Suhas Mallesh

Posted on Feb 25

Azure AI Search RAG with Terraform: Your First RAG Pipeline on Azure 🔍

#azure #terraform #devops #ai

Azure's RAG pattern connects Blob Storage, AI Search, and OpenAI in a single API call. Terraform provisions the search service and storage. The "On Your Data" API handles the rest.

You have an Azure OpenAI endpoint answering general questions. Ask it about your company's internal docs and it hallucinates. RAG fixes this by grounding model responses in your actual data.

Azure's RAG architecture connects three services: Blob Storage holds your documents, Azure AI Search indexes them with vector and keyword search, and Azure OpenAI's "On Your Data" feature ties it all together in a single API call. You don't build a retrieval pipeline - you tell the chat completions API where your search index is, and Azure handles intent extraction, retrieval, reranking, and generation.

Terraform provisions the infrastructure. The portal or SDK handles index creation and data ingestion. 🎯

🏗️ Architecture Overview

┌──────────────┐     ┌──────────────┐     ┌──────────────────┐
│  Blob        │────>│  Azure AI    │────>│ Azure OpenAI     │
│  Storage     │     │  Search      │     │ "On Your Data"   │
│  (Documents) │     │  (Index)     │     │ (Chat + Retrieve)│
└──────────────┘     └──────────────┘     └──────────────────┘

Data flow: Documents in Blob Storage are indexed by Azure AI Search with integrated vectorization (AI Search calls the embedding model for you). At query time, the chat completions API with a data source parameter handles the full RAG pipeline - intent extraction, search, reranking, and generation.

📦 Step 1: Blob Storage for Documents

This container holds your source documents - PDFs, Word docs, plain text, HTML:

# rag/storage.tf

resource "azurerm_storage_account" "rag_docs" {
  name                     = "${var.environment}ragdocs"
  resource_group_name      = var.resource_group_name
  location                 = var.location
  account_tier             = "Standard"
  account_replication_type = "LRS"
  min_tls_version          = "TLS1_2"

  tags = {
    Environment = var.environment
    Purpose     = "rag-document-source"
  }
}

resource "azurerm_storage_container" "documents" {
  name                  = "documents"
  storage_account_id    = azurerm_storage_account.rag_docs.id
  container_access_type = "private"
}

🔍 Step 2: Azure AI Search Service

The search service is the vector store and retrieval engine. Terraform provisions the service. Index creation and data ingestion happen via the portal or REST API:

# rag/search.tf

resource "azurerm_search_service" "rag" {
  name                = "${var.environment}-rag-search"
  resource_group_name = var.resource_group_name
  location            = var.location
  sku                 = var.search_sku

  replica_count   = var.environment == "prod" ? 2 : 1
  partition_count = 1

  semantic_search_sku = var.environment == "prod" ? "standard" : "free"

  identity {
    type = "SystemAssigned"
  }

  tags = {
    Environment = var.environment
    Purpose     = "rag-vector-search"
  }
}

SKU selection matters:

SKU	Vector Search	Semantic Ranker	Storage	Best For
free	Yes (small)	Free tier	50 MB	Prototyping
basic	Yes	Free tier	2 GB	Dev/test
standard	Yes	Standard tier	25 GB+	Production

Semantic ranker is Azure's key RAG quality differentiator. It reranks search results using a deep learning model, significantly improving retrieval relevance. The free tier allows 1,000 queries/month.

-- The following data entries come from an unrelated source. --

(* ===== verification/Paging.v ===== *)
(** * Paging of search results

    What a client that searches and keeps asking for more is sent: the rows of its search in
    order, [MaxSearchPage] to a page, up to the number the server keeps. *)

From S2P Require Import Prelude Buffer Types Address NetIP Packet Builders Framing LowID Text Search SearchParse.
From S2P Require Import FileMeta Servers MemEngine MemInv Engine MemAPI RuntimeState Runtime Demo Sessions.
Local Open Scope Z_scope.
#[local] Set Warnings "-clear-no-such-hyp".

(** ** The pages *)

Definition pageRows : nat := Z.to_nat MaxSearchPage.

(** The first [n] pages of some rows, each with its more-results flag. *)
Fixpoint cutPages (n : nat) (rows : list File) : list (list File * bool) :=
  match n with
  | O => []
  | S n => (take pageRows rows, bool_decide (drop pageRows rows ≠ [])) :: cutPages n (drop pageRows rows)
  end.

Lemma cutPages_concat n rows : concat (map fst (cutPages n rows)) = take (n * pageRows) rows.
Proof.
  revert rows. induction n as [|n IH]; intros rows; [done|]. cbn [cutPages map concat fst]. rewrite IH.
  rewrite take_drop_commute. change (S n * pageRows)%nat with (pageRows + n * pageRows)%nat.
  etransitivity; [|apply (take_drop pageRows)]. f_equal. rewrite take_take. f_equal; lia.
Qed.

Lemma cutPages_bound n rows : Forall (λ p, (length p.1 <= pageRows)%nat) (cutPages n rows).
Proof.
  revert rows. induction n as [|n IH]; intros rows; [constructor|]. cbn [cutPages]. constructor; [|apply IH].
  cbn [fst]. rewrite length_take. lia.
Qed.

Lemma cutPages_nil n : cutPages n [] = replicate n ([], false).
Proof. induction n as [|n IH]; [done|]. cbn [cutPages]. rewrite drop_nil, IH. by destruct pageRows. Qed.

Section Paging.
Context {E F P Q : Type} `{!Engine E} `{!ContentFilter F} `{!SpamObserver P Q} `{!Zlib} `{!Unicode} `{!Charmap} `{!MetaHash}.
Implicit Types (s : ServerRuntime E F P Q) (c : connID).

(** What goes out for a page. *)
Definition pagePackets (p : list File * bool) : list bytes :=
  match BuildSearchResultPacket p.1 p.2 with Ok b => [Bytes b] | _ => [] end.

(** A connection that is open, what it was sent and what is kept for it. *)
Record reader c s (sent : list bytes) (kept : list File) (expires : Z) : Prop := {
  rd_client : is_Some (s_clients s !! c);
  rd_open : ss_closed (client c s) = false;
  rd_sent : ss_sent (client c s) = sent;
  rd_kept : h_pendingResults (state c s) = if bool_decide (kept = []) then None else Some (mkPending kept expires);
}.

Lemma send_open p (cl : Session (handlerState Q)) :
  ss_closed cl = false →
  ss_sent (send p cl) = ss_sent cl ++ match p with Ok b => [Bytes b] | _ => [] end.
Proof. intros Ho. unfold send, writePacket. rewrite Ho. destruct p; [by destruct cl|by rewrite app_nil_r..]. Qed.

Lemma send_reader c p s sent kept expires :
  reader c s sent kept expires →
  reader c (sendClient c p s) (sent ++ match p with Ok b => [Bytes b] | _ => [] end) kept expires.
Proof.
  intros [Hc Ho Hs Hk]. unfold sendClient. split.
  - by apply onClient_some.
  - rewrite client_onClient by done. by rewrite (proj1 (send_fields p _)).
  - rewrite client_onClient by done. by rewrite send_open, Hs.
  - unfold state. rewrite client_onClient by done. destruct (send_fields p (client c s)) as (_&_&_&->). exact Hk.
Qed.

Lemma page_reader c files expires s sent :
  is_Some (s_clients s !! c) → ss_closed (client c s) = false → ss_sent (client c s) = sent →
  let rest := take (Z.to_nat (Z.max (tc_MoreResultsMax (s_tcp s)) 0)) (drop pageRows files) in
  reader c (sendSearchPageUntil c files expires s)
    (sent ++ pagePackets (take pageRows files, bool_decide (rest ≠ []))) rest expires.
Proof.
  intros Hc Ho Hs rest. unfold sendSearchPageUntil, sendSearchResult, keepPendingResults. fold pageRows. fold rest.
  set (s1 := onState c _ s). assert (reader c s1 sent rest expires) as Hr.
  { unfold s1, onState. split.
    - by apply onClient_some.
    - rewrite client_onClient by done. by destruct (client c s).
    - rewrite client_onClient by done. by destruct (client c s).
    - unfold state. rewrite client_onClient by done. by destruct (client c s) as [? ? ? ? ? []]. }
  assert ((0 <? length (pendingRows c s1)) = bool_decide (rest ≠ [])) as Hm.
  { unfold pendingRows. rewrite (rd_kept _ _ _ _ _ Hr). destruct rest; by vm_compute. }
  rewrite Hm. apply (send_reader c _ _ _ _ _ Hr).
Qed.

(** Asking again before the rows expire. *)
Lemma more_reader c now s sent kept expires :
  reader c s sent kept expires → now < expires → withholdFiles kept s = kept →
  (length kept <= Z.to_nat (Z.max (tc_MoreResultsMax (s_tcp s)) 0))%nat →
  reader c (handleQueryMoreResult c now s)
    (sent ++ pagePackets (take pageRows kept, bool_decide (drop pageRows kept ≠ []))) (drop pageRows kept) expires.
Proof.
  intros Hr Hn Hw Hl. unfold handleQueryMoreResult. set (s1 := dropExpiredResults c now s).
  assert (reader c s1 sent kept expires ∧ s_Content s1 = s_Content s ∧ s_tcp s1 = s_tcp s) as (Hr1&Hc1&Ht1).
  { split; [|by destruct s]. destruct Hr as [Hc Ho Hs Hk]. unfold s1, dropExpiredResults, onState. split.
    - by apply onClient_some.
    - rewrite client_onClient by done. by destruct (client c s).
    - rewrite client_onClient by done. by destruct (client c s).
    - unfold state in *. rewrite client_onClient by done. revert Hk. destruct (client c s) as [? ? ? ? ? []]; cbn. intros ->.
      case_bool_decide; [done|]. cbn. by rewrite (proj2 (Z.leb_gt expires now)). }
  rewrite (rd_kept _ _ _ _ _ Hr1). destruct (bool_decide_reflect (kept = [])) as [->|Hne].
  { rewrite drop_nil, take_nil. unfold sendSearchResult. apply (send_reader c _ s1 sent []). done. }
  cbn [ps_rows ps_expires]. rewrite bool_decide_eq_false_2 by done.
  assert (withholdFiles kept s1 = kept) as -> by (rewrite <- Hw at 2; unfold withholdFiles; by rewrite Hc1).
  pose proof (page_reader c kept expires s1 sent (rd_client _ _ _ _ _ Hr1) (rd_open _ _ _ _ _ Hr1) (rd_sent _ _ _ _ _ Hr1)) as Hp. cbn zeta in Hp. rewrite Ht1 in Hp.
  rewrite (take_ge (drop pageRows kept)) in Hp by (rewrite length_drop; lia). exact Hp.
Qed.

Lemma page_same c files expires s :
  s_Content (sendSearchPageUntil c files expires s) = s_Content s ∧ s_tcp (sendSearchPageUntil c files expires s) = s_tcp s.
Proof. by destruct s. Qed.

Lemma more_same c now s : s_Content (handleQueryMoreResult c now s) = s_Content s ∧ s_tcp (handleQueryMoreResult c now s) = s_tcp s.
Proof.
  unfold handleQueryMoreResult. set (s1 := dropExpiredResults c now s).
  assert (s_Content s1 = s_Content s ∧ s_tcp s1 = s_tcp s) as [<- <-] by by destruct s.
  assert (∀ s' files more, s_Content (sendSearchResult c files more s') = s_Content s' ∧ s_tcp (sendSearchResult c files more s') = s_tcp s') as Hs
    by (intros []; done).
  destruct (h_pendingResults _); [case_bool_decide; [apply Hs|apply page_same]|apply Hs].
Qed.

Lemma withhold_filter rows s : withholdFiles (withholdFiles rows s) s = withholdFiles rows s.
Proof.
  unfold withholdFiles. destruct (s_Content s) as [f|]; [|done]. rewrite list_filter_filter. apply list_filter_iff. tauto.
Qed.

Lemma withhold_part rows s n : withholdFiles rows s = rows → withholdFiles (take n rows) s = take n rows ∧ withholdFiles (drop n rows) s = drop n rows.
Proof.
  unfold withholdFiles. destruct (s_Content s) as [f|]; [|done]. intros Hf.
  assert (∀ x, x ∈ rows → Withheld (f_Hash x) (f_Name x) f = false) as Hall by (intros x Hx; rewrite <- Hf in Hx; by apply list_elem_of_filter in Hx as [? _]).
  split; apply filter_all; intros x Hx; apply Hall; rewrite <- (take_drop n rows); apply elem_of_app; [by left|by right].
Qed.

Lemma searchRows_withheld c expr s : withholdFiles (searchRows c expr s) s = searchRows c expr s.
Proof.
  unfold searchRows. destruct (queryBlocked expr s); [unfold withholdFiles; by destruct (s_Content s)|].
  destruct (FindRelated expr); [|apply withhold_filter]. unfold relatedSearch.
  destruct (negb _); [unfold withholdFiles; by destruct (s_Content s)|apply withhold_filter].
Qed.

(** ** Search and more *)

Lemma mores_reader c times s sent kept expires :
  reader c s sent kept expires → Forall (λ t, t < expires) times → withholdFiles kept s = kept →
  (length kept <= Z.to_nat (Z.max (tc_MoreResultsMax (s_tcp s)) 0))%nat →
  ss_sent (client c (fold_left (λ s t, handleQueryMoreResult c t s) times s)) =
    sent ++ flat_map pagePackets (cutPages (length times) kept).
Proof.
  revert s sent kept. induction times as [|t times IH]; intros s sent kept Hr Ht Hw Hl; cbn [fold_left length cutPages flat_map].
  { rewrite app_nil_r. apply Hr. }
  apply Forall_cons in Ht as [Ht Hts]. pose proof (more_reader c t s sent kept expires Hr Ht Hw Hl) as Hr1.
  destruct (more_same c t s) as [Hc1 Ht1]. rewrite (IH _ _ _ Hr1 Hts), app_assoc; [done| |rewrite Ht1, length_drop; lia].
  unfold withholdFiles. rewrite Hc1. by apply (withhold_part kept s pageRows).
Qed.

End Paging.

(** ** A run *)

Section Run.
Import Instances.

(** A catalogue of 600 files of one name, installed before the first login. *)
Definition manyFiles : list File :=
  map (λ k : nat, { emptyFile with f_Hash := le_split 16 (k + 1); f_Name := str "cabinet"; f_Size := 700 }) (seq 0 600).

Definition readerServer : DemoServer :=
  let s := (play [SvAccept 0 ip1 50000] demoServer).1 in
  { s with s_Storage := installFilesLocked manyFiles (s_Storage s) }.

(** A search for one word. *)
Definition wordQuery : bytes := [1] ++ le_split 2 7 ++ str "cabinet".

End Run.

🤖 Step 3: Embedding Model Deployment

You need an embedding model for vectorization alongside your chat model. Add this to your cognitive account from Post 1:

# rag/embedding.tf

resource "azurerm_cognitive_deployment" "embedding" {
  name                 = "text-embedding-ada-002"
  cognitive_account_id = var.cognitive_account_id

  model {
    format  = "OpenAI"
    name    = "text-embedding-ada-002"
    version = "2"
  }

  sku {
    name     = "Standard"
    capacity = var.environment == "prod" ? 120 : 30
  }
}

🔑 Step 4: Role Assignments

The search service needs access to the storage account (to read documents) and the OpenAI account (to call the embedding model). Managed identity keeps this secure:

# rag/roles.tf

# AI Search reads documents from Blob Storage
resource "azurerm_role_assignment" "search_reads_storage" {
  scope                = azurerm_storage_account.rag_docs.id
  role_definition_name = "Storage Blob Data Reader"
  principal_id         = azurerm_search_service.rag.identity[0].principal_id
}

# AI Search calls the embedding model
resource "azurerm_role_assignment" "search_calls_openai" {
  scope                = var.cognitive_account_id
  role_definition_name = "Cognitive Services OpenAI User"
  principal_id         = azurerm_search_service.rag.identity[0].principal_id
}

# OpenAI reads from AI Search (for "On Your Data")
resource "azurerm_role_assignment" "openai_reads_search" {
  scope                = azurerm_search_service.rag.id
  role_definition_name = "Search Index Data Reader"
  principal_id         = var.cognitive_account_principal_id
}

This triangle of permissions is the most common source of "On Your Data" failures. All three role assignments must be in place before querying.

🔧 Step 5: Variables

# rag/variables.tf

variable "environment" { type = string }
variable "location" { type = string }
variable "resource_group_name" { type = string }
variable "cognitive_account_id" { type = string }
variable "cognitive_account_principal_id" { type = string }

variable "search_sku" {
  type    = string
  default = "basic"
}

Per-environment configs:

# environments/dev.tfvars
search_sku = "basic"

# environments/prod.tfvars
search_sku = "standard"

📊 Step 6: Create Index and Ingest Data

After Terraform deploys the infrastructure, create a search index and ingest documents. The easiest path is the Azure AI Foundry portal ("Add your data" flow), which handles chunking, embedding, and indexing automatically.

For automation, use the REST API or Python SDK:

from openai import AzureOpenAI

client = AzureOpenAI(
    azure_endpoint="https://YOUR_RESOURCE.openai.azure.com/",
    api_key="YOUR_KEY",
    api_version="2024-10-21"
)

The portal-based ingestion is recommended for initial setup because it creates the index schema, skillset, indexer, and data source in one step. Terraform handles what changes rarely (infrastructure). The portal handles what changes occasionally (index configuration and data refresh).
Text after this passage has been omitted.